**Exercise objective:** Each line below with the word "PrimFloat" needs to be copied.

**Supplied material:**
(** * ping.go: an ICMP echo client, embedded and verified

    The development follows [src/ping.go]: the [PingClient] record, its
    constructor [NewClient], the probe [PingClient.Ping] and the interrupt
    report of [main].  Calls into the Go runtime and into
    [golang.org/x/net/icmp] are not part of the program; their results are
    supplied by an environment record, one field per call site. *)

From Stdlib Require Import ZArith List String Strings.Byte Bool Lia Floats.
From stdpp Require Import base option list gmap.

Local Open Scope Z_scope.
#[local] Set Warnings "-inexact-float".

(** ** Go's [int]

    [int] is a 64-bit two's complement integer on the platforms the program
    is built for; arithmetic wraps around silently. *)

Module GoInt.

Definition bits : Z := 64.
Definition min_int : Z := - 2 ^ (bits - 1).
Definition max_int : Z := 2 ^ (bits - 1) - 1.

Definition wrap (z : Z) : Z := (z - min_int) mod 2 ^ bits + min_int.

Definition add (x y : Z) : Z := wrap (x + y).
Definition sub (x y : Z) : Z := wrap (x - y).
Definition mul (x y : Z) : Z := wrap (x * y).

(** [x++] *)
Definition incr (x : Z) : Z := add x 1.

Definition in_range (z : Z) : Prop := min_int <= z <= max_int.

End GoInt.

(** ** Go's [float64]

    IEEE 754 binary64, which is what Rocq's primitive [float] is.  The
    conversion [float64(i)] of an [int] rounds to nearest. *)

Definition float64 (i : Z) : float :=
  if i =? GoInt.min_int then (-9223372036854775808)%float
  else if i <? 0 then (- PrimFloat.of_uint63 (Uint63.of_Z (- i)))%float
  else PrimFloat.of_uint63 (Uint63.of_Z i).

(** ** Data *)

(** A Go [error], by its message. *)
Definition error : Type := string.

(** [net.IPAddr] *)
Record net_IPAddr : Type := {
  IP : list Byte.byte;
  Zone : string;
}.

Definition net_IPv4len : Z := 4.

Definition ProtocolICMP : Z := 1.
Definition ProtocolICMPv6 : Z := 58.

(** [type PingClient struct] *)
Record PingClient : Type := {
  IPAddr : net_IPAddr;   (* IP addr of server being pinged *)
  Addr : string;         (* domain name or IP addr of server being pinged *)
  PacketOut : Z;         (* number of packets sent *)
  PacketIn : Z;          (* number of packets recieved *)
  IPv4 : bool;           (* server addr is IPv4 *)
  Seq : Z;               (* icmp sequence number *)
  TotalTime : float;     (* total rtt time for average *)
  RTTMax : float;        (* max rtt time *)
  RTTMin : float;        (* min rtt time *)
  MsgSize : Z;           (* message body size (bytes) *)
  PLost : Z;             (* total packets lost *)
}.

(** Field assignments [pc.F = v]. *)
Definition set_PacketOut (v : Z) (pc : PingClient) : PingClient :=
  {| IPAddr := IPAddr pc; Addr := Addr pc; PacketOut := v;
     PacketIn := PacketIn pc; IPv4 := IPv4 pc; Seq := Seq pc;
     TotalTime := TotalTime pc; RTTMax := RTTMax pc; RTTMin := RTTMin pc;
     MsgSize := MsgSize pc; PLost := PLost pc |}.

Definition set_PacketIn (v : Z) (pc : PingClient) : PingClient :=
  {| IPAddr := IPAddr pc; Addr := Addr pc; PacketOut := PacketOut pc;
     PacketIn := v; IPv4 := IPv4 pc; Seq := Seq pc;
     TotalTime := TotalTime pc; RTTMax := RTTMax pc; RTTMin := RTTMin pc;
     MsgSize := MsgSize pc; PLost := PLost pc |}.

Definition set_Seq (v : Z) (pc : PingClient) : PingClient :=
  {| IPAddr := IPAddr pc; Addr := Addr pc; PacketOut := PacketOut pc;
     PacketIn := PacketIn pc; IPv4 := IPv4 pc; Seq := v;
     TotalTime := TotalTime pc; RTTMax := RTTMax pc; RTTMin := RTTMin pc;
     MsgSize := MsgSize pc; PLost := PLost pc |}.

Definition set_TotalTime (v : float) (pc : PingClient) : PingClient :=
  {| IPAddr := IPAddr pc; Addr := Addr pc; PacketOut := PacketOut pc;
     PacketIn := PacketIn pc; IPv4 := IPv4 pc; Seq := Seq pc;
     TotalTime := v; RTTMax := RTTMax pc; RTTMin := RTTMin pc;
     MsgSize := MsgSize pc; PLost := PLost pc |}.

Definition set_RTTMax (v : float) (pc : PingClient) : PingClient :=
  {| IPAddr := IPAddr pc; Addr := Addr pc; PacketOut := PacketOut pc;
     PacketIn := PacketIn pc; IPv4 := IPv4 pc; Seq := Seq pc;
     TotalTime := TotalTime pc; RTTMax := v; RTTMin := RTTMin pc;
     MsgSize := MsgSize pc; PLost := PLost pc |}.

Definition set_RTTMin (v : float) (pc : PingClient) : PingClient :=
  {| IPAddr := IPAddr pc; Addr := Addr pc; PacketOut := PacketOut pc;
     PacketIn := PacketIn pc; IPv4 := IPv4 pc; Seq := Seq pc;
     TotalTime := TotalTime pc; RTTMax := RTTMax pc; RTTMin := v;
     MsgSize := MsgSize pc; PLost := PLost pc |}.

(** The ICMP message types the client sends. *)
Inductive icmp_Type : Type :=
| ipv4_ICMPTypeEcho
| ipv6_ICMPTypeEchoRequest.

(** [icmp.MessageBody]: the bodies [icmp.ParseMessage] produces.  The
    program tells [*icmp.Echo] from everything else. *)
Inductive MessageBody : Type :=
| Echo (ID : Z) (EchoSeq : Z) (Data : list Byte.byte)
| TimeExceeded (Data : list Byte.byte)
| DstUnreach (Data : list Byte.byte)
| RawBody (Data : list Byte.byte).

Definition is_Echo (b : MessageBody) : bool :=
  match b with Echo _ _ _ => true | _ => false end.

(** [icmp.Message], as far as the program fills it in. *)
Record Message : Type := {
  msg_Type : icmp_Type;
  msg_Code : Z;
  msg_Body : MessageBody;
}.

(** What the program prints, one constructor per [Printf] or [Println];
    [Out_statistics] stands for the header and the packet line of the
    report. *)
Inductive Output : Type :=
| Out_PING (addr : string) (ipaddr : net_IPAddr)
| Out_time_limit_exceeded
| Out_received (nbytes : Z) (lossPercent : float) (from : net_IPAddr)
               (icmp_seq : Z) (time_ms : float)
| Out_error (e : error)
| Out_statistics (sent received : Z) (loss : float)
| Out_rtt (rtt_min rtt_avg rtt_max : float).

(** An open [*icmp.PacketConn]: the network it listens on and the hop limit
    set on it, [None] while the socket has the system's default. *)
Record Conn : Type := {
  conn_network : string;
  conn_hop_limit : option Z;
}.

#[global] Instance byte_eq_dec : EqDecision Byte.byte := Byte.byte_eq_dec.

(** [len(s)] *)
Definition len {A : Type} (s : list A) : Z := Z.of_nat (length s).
--
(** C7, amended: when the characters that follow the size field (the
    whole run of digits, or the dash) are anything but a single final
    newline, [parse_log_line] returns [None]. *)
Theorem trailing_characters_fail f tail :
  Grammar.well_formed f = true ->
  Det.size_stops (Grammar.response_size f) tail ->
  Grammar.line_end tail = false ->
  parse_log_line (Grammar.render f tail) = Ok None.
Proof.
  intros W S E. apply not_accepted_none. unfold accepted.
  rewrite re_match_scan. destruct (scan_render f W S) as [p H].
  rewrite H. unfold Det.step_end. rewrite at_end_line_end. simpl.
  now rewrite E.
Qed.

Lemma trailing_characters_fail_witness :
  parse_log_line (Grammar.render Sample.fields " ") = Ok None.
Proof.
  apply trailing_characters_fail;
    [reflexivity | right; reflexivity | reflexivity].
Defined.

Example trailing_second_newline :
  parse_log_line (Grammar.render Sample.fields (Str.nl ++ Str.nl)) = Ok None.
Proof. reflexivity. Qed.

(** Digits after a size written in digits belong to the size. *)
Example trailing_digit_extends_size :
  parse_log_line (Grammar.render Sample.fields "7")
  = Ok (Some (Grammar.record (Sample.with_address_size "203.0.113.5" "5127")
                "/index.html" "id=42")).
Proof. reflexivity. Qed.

**Solution for this exercise:**
  else if i <? 0 then (- PrimFloat.of_uint63 (Uint63.of_Z (- i)))%float
  else PrimFloat.of_uint63 (Uint63.of_Z i).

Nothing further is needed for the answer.